Nevada is one of the states viewed as having extremely favorable laws regarding trusts. The state allows a single individual to create a trust, be the trust’s beneficiary and place the assets of the trust outside their estate, which could be a particularly attractive arrangement for those wishing to keep assets out of the reach of creditors. Nevada also allows directed trusts that are able to name individuals to act as investment trustees and decide how funds will be managed.

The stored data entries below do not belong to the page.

(* ===== verification/Md5.v ===== *)
(** MD5 (src/md5sum/md5.c, md5.h): the code.

    Words are unsigned 32-bit integers, the arrays of the context and the
    buffers are lists; a read or a copy outside of an array is [Segv]. *)
From S2P Require Import Prelude CInt CArr.

Record MD5_CTX := Ctx { count : arr; state : arr; buffer : arr }.

(** ** The macros *)
Definition not32 (x : Z) : Z := u32 (Z.lnot x).
Definition F (x y z : Z) : Z := Z.lor (Z.land x y) (Z.land (not32 x) z).
Definition G (x y z : Z) : Z := Z.lor (Z.land x z) (Z.land y (not32 z)).
Definition H (x y z : Z) : Z := Z.lxor (Z.lxor x y) z.
Definition I (x y z : Z) : Z := Z.lxor y (Z.lor x (not32 z)).
Definition ROTATE_LEFT (x n : Z) : Z := Z.lor (u32 (Z.shiftl x n)) (Z.shiftr x (32 - n)).

Definition FF (a b c d x s ac : Z) : Z :=
  let a := u32 (a + (F b c d + x + ac)) in
  let a := ROTATE_LEFT a s in
  u32 (a + b).
Definition GG (a b c d x s ac : Z) : Z :=
  let a := u32 (a + (G b c d + x + ac)) in
  let a := ROTATE_LEFT a s in
  u32 (a + b).
Definition HH (a b c d x s ac : Z) : Z :=
  let a := u32 (a + (H b c d + x + ac)) in
  let a := ROTATE_LEFT a s in
  u32 (a + b).
Definition II (a b c d x s ac : Z) : Z :=
  let a := u32 (a + (I b c d + x + ac)) in
  let a := ROTATE_LEFT a s in
  u32 (a + b).

(** ** Words and bytes: the array written to is the state *)
Fixpoint MD5Encode_loop (n : nat) (input : arr) (len i j : Z) : M arr unit :=
  match n with
  | O => fail Fuel
  | S n =>
      if j <? len then
        w ← cget input i; aset j (Z.land w 0xFF);;
        w ← cget input i; aset (j + 1) (Z.land (Z.shiftr w 8) 0xFF);;
        w ← cget input i; aset (j + 2) (Z.land (Z.shiftr w 16) 0xFF);;
        w ← cget input i; aset (j + 3) (Z.land (Z.shiftr w 24) 0xFF);;
        MD5Encode_loop n input len (i + 1) (j + 4)
      else mret ()
  end.
Definition MD5Encode (input : arr) (len : Z) : M arr unit := MD5Encode_loop (S (Z.to_nat len)) input len 0 0.

Fixpoint MD5Decode_loop (n : nat) (input : arr) (len i j : Z) : M arr unit :=
  match n with
  | O => fail Fuel
  | S n =>
      if j <? len then
        b0 ← cget input j; b1 ← cget input (j + 1); b2 ← cget input (j + 2); b3 ← cget input (j + 3);
        aset i (Z.lor (Z.lor (Z.lor b0 (Z.shiftl b1 8)) (Z.shiftl b2 16)) (Z.shiftl b3 24));;
        MD5Decode_loop n input len (i + 1) (j + 4)
      else mret ()
  end.
Definition MD5Decode (input : arr) (len : Z) : M arr unit := MD5Decode_loop (S (Z.to_nat len)) input len 0 0.

(** The 64 steps on the words [x] of a block.  [assign a := e ; k] is a [let]
    that is kept folded in the proofs about the long sequence. *)
Definition assigned {A B} (e : A) (k : A → B) : B := k e.
Notation "'assign' a := e ; k" := (assigned e (λ a, k))
  (at level 100, a name, k at level 200, right associativity, only parsing).

Definition rounds (a b c d : Z) (x : arr) : Z * Z * Z * Z :=
  assign a := FF a b c d (x !!! 0%nat) 7 0xd76aa478 ; (* 1 *)
  assign d := FF d a b c (x !!! 1%nat) 12 0xe8c7b756 ; (* 2 *)
  assign c := FF c d a b (x !!! 2%nat) 17 0x242070db ; (* 3 *)
  assign b := FF b c d a (x !!! 3%nat) 22 0xc1bdceee ; (* 4 *)
  assign a := FF a b c d (x !!! 4%nat) 7 0xf57c0faf ; (* 5 *)
  assign d := FF d a b c (x !!! 5%nat) 12 0x4787c62a ; (* 6 *)
  assign c := FF c d a b (x !!! 6%nat) 17 0xa8304613 ; (* 7 *)
  assign b := FF b c d a (x !!! 7%nat) 22 0xfd469501 ; (* 8 *)
  assign a := FF a b c d (x !!! 8%nat) 7 0x698098d8 ; (* 9 *)
  assign d := FF d a b c (x !!! 9%nat) 12 0x8b44f7af ; (* 10 *)
  assign c := FF c d a b (x !!! 10%nat) 17 0xffff5bb1 ; (* 11 *)
  assign b := FF b c d a (x !!! 11%nat) 22 0x895cd7be ; (* 12 *)
  assign a := FF a b c d (x !!! 12%nat) 7 0x6b901122 ; (* 13 *)
  assign d := FF d a b c (x !!! 13%nat) 12 0xfd987193 ; (* 14 *)
  assign c := FF c d a b (x !!! 14%nat) 17 0xa679438e ; (* 15 *)
  assign b := FF b c d a (x !!! 15%nat) 22 0x49b40821 ; (* 16 *)
  assign a := GG a b c d (x !!! 1%nat) 5 0xf61e2562 ; (* 17 *)
  assign d := GG d a b c (x !!! 6%nat) 9 0xc040b340 ; (* 18 *)
  assign c := GG c d a b (x !!! 11%nat) 14 0x265e5a51 ; (* 19 *)
  assign b := GG b c d a (x !!! 0%nat) 20 0xe9b6c7aa ; (* 20 *)
  assign a := GG a b c d (x !!! 5%nat) 5 0xd62f105d ; (* 21 *)
  assign d := GG d a b c (x !!! 10%nat) 9 0x2441453 ; (* 22 *)
  assign c := GG c d a b (x !!! 15%nat) 14 0xd8a1e681 ; (* 23 *)
  assign b := GG b c d a (x !!! 4%nat) 20 0xe7d3fbc8 ; (* 24 *)
  assign a := GG a b c d (x !!! 9%nat) 5 0x21e1cde6 ; (* 25 *)
  assign d := GG d a b c (x !!! 14%nat) 9 0xc33707d6 ; (* 26 *)
  assign c := GG c d a b (x !!! 3%nat) 14 0xf4d50d87 ; (* 27 *)
  assign b := GG b c d a (x !!! 8%nat) 20 0x455a14ed ; (* 28 *)
  assign a := GG a b c d (x !!! 13%nat) 5 0xa9e3e905 ; (* 29 *)
  assign d := GG d a b c (x !!! 2%nat) 9 0xfcefa3f8 ; (* 30 *)
  assign c := GG c d a b (x !!! 7%nat) 14 0x676f02d9 ; (* 31 *)
  assign b := GG b c d a (x !!! 12%nat) 20 0x8d2a4c8a ; (* 32 *)
  assign a := HH a b c d (x !!! 5%nat) 4 0xfffa3942 ; (* 33 *)
  assign d := HH d a b c (x !!! 8%nat) 11 0x8771f681 ; (* 34 *)
  assign c := HH c d a b (x !!! 11%nat) 16 0x6d9d6122 ; (* 35 *)
  assign b := HH b c d a (x !!! 14%nat) 23 0xfde5380c ; (* 36 *)
  assign a := HH a b c d (x !!! 1%nat) 4 0xa4beea44 ; (* 37 *)
  assign d := HH d a b c (x !!! 4%nat) 11 0x4bdecfa9 ; (* 38 *)
  assign c := HH c d a b (x !!! 7%nat) 16 0xf6bb4b60 ; (* 39 *)
  assign b := HH b c d a (x !!! 10%nat) 23 0xbebfbc70 ; (* 40 *)
  assign a := HH a b c d (x !!! 13%nat) 4 0x289b7ec6 ; (* 41 *)
  assign d := HH d a b c (x !!! 0%nat) 11 0xeaa127fa ; (* 42 *)
  assign c := HH c d a b (x !!! 3%nat) 16 0xd4ef3085 ; (* 43 *)
  assign b := HH b c d a (x !!! 6%nat) 23 0x4881d05 ; (* 44 *)
  assign a := HH a b c d (x !!! 9%nat) 4 0xd9d4d039 ; (* 45 *)
  assign d := HH d a b c (x !!! 12%nat) 11 0xe6db99e5 ; (* 46 *)
  assign c := HH c d a b (x !!! 15%nat) 16 0x1fa27cf8 ; (* 47 *)
  assign b := HH b c d a (x !!! 2%nat) 23 0xc4ac5665 ; (* 48 *)
  assign a := II a b c d (x !!! 0%nat) 6 0xf4292244 ; (* 49 *)
  assign d := II d a b c (x !!! 7%nat) 10 0x432aff97 ; (* 50 *)
  assign c := II c d a b (x !!! 14%nat) 15 0xab9423a7 ; (* 51 *)
  assign b := II b c d a (x !!! 5%nat) 21 0xfc93a039 ; (* 52 *)
  assign a := II a b c d (x !!! 12%nat) 6 0x655b59c3 ; (* 53 *)
  assign d := II d a b c (x !!! 3%nat) 10 0x8f0ccc92 ; (* 54 *)
  assign c := II c d a b (x !!! 10%nat) 15 0xffeff47d ; (* 55 *)
  assign b := II b c d a (x !!! 1%nat) 21 0x85845dd1 ; (* 56 *)
  assign a := II a b c d (x !!! 8%nat) 6 0x6fa87e4f ; (* 57 *)
  assign d := II d a b c (x !!! 15%nat) 10 0xfe2ce6e0 ; (* 58 *)
  assign c := II c d a b (x !!! 6%nat) 15 0xa3014314 ; (* 59 *)
  assign b := II b c d a (x !!! 13%nat) 21 0x4e0811a1 ; (* 60 *)
  assign a := II a b c d (x !!! 4%nat) 6 0xf7537e82 ; (* 61 *)
  assign d := II d a b c (x !!! 11%nat) 10 0xbd3af235 ; (* 62 *)
  assign c := II c d a b (x !!! 2%nat) 15 0x2ad7d2bb ; (* 63 *)
  assign b := II b c d a (x !!! 9%nat) 21 0xeb86d391 ; (* 64 *)
  (a, b, c, d).

(** [state[i] += ...]; the local array [x] is set by [MD5Decode] before it is
    read. *)
Definition MD5Transform (st block : arr) : res arr :=
  match MD5Decode block 64 (replicate 64 0), st with
  | Ok (_, x), [s0; s1; s2; s3] =>
      let '(a, b, c, d) := rounds s0 s1 s2 s3 x in
      Ok [u32 (s0 + a); u32 (s1 + b); u32 (s2 + c); u32 (s3 + d)]
  | Ok _, _ => Err Segv
  | Err e, _ => Err e
  end.

(** ** The context *)
Definition PADDING : arr := 0x80 :: replicate 63 0.

(** The context before [MD5Init] is not initialised. *)
Definition MD5Init (context : MD5_CTX) : MD5_CTX :=
  Ctx [0; 0] [0x67452301; 0xEFCDAB89; 0x98BADCFE; 0x10325476] (buffer context).

(** [memcpy(&dst[at], &src[from], n)] *)
Definition memcpy (dst : arr) (at_ : Z) (src : arr) (from n : Z) : res arr :=
  if (at_ + n <=? Z.of_nat (length dst)) && (from + n <=? Z.of_nat (length src)) then
    Ok (take (Z.to_nat at_) dst ++ take (Z.to_nat n) (drop (Z.to_nat from) src) ++ drop (Z.to_nat (at_ + n)) dst)
  else Err Segv.

(** [for (i = partlen; i + 64 <= inputlen; i += 64)], in unsigned arithmetic. *)
Fixpoint Update_loop (n : nat) (st input : arr) (i inputlen : Z) : res (arr * Z) :=
  match n with
  | O => Err Fuel
  | S n =>
      if u32 (i + 64) <=? inputlen then
        match MD5Transform st (drop (Z.to_nat i) input) with
        | Ok st => Update_loop n st input (u32 (i + 64)) inputlen
        | Err e => Err e
        end
      else Ok (st, i)
  end.

Definition MD5Update (context : MD5_CTX) (input : arr) (inputlen : Z) : res MD5_CTX :=
  let c0 := count context !!! 0%nat in
  let c1 := count context !!! 1%nat in
  let index := Z.land (Z.shiftr c0 3) 0x3F in
  let partlen := 64 - index in
  let c0 := u32 (c0 + u32 (Z.shiftl inputlen 3)) in
  let c1 := if c0 <? u32 (Z.shiftl inputlen 3) then u32 (c1 + 1) else c1 in
  let c1 := u32 (c1 + Z.shiftr inputlen 29) in
  if inputlen >=? partlen then
    match memcpy (buffer context) index input 0 partlen with
    | Err e => Err e
    | Ok buf =>
        match MD5Transform (state context) buf with
        | Err e => Err e
        | Ok st =>
            match Update_loop (S (Z.to_nat inputlen)) st input partlen inputlen with
            | Err e => Err e
            | Ok (st, i) =>
                match memcpy buf 0 input i (inputlen - i) with
                | Err e => Err e
                | Ok buf => Ok (Ctx [c0; c1] st buf)
                end
            end
        end
    end
  else
    match memcpy (buffer context) index input 0 inputlen with
    | Err e => Err e
    | Ok buf => Ok (Ctx [c0; c1] (state context) buf)
    end.

(** The digest, of 16 bytes, is the array written to. *)
Definition MD5Final (context : MD5_CTX) : M arr MD5_CTX := λ digest,
  let index := Z.land (Z.shiftr (count context !!! 0%nat) 3) 0x3F in
  let padlen := if index <? 56 then 56 - index else 120 - index in
  match MD5Encode (count context) 8 (replicate 8 0) with
  | Err e => Err e
  | Ok (_, bits) =>
      match MD5Update context PADDING padlen with
      | Err e => Err e
      | Ok context =>
          match MD5Update context bits 8 with
          | Err e => Err e
          | Ok context => (MD5Encode (state context) 16;; mret context) digest
          end
      end
  end.

(** ** The MD5 of a file (src/md5sum/calc.c)

    [opened] says whether [open] succeeds, [reads] is what the calls of [read]
    give in turn: [None] for an error, or the bytes read. *)
Definition READ_DATA_SIZE : Z := 1024.
Definition MD5_SIZE : nat := 16.

Fixpoint read_loop (reads : list (option arr)) (data : arr) (md5 : MD5_CTX) : res (option MD5_CTX) :=
  match reads with
  | [] => Err Fuel
  | None :: _ => Ok None
  | Some bytes :: reads =>
      let ret := Z.of_nat (length bytes) in
      let data := bytes ++ drop (length bytes) data in
      match MD5Update md5 data ret with
      | Err e => Err e
      | Ok md5 => if (0 =? ret) || (ret <? READ_DATA_SIZE) then Ok (Some md5) else read_loop reads data md5
      end
  end.

Definition hex_digit (x : Z) : Z := if x <? 10 then 48 + x else 87 + x.

(** [snprintf(md5_str + i * 2, 3, "%02x", v)] *)
Definition print_hex (at_ v : Z) : M arr unit :=
  aset at_ (hex_digit (v / 16));; aset (at_ + 1) (hex_digit (v mod 16));; aset (at_ + 2) 0.

Fixpoint print_digest (i : Z) (digest : arr) : M arr unit :=
  match digest with
  | [] => mret ()
  | v :: digest => print_hex (i * 2) v;; print_digest (i + 1) digest
  end.

(** The string is the array written to; [junk] is the uninitialised context. *)
Definition Compute_file_md5 (opened : bool) (reads : list (option arr)) (junk : MD5_CTX) : M arr Z := λ md5_str,
  if negb opened then Ok (-1, md5_str) else
  match read_loop reads (replicate (Z.to_nat READ_DATA_SIZE) 0) (MD5Init junk) with
  | Err e => Err e
  | Ok None => Ok (-1, md5_str)
  | Ok (Some md5) =>
      match MD5Final md5 (replicate MD5_SIZE 0) with
      | Err e => Err e
      | Ok (_, md5_value) => (print_digest 0 md5_value;; aset 32 0;; mret 0) md5_str
      end
  end.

As the laws concerning trusts have continued to evolve, their structure and mechanisms have become more specialized and sophisticated. In addition to general, administrative and investment trustees, modern trusts may have distribution committees to manage the way assets are allocated and trust protectors responsible for removing and replacing trustees. When it may be necessary to replace the assets placed in a trust, a substitutor may be appointed, and charitable selectors may be named to manage a trust’s philanthropic activities.
When changes in the laws concerning trusts leave older trusts in need of revision or allow improvements to be made, the contents of the old Nevada trust can be poured into a new trust via a process known as decanting. Trusts in Nevada can also include change in situs provisions that allow the trust to be moved to a different state. This can be a particularly useful feature for those concerned about future tax increases.
Experienced estate planning attorneys may recommend trusts for a number of reasons. Trusts provide settlors with a great degree of flexibility and keep the details of their estates away from the public scrutiny of probate. Modern trusts are also highly flexible, and many states allow changes to be made even to irrevocable trusts when called for by changing financial or family situations.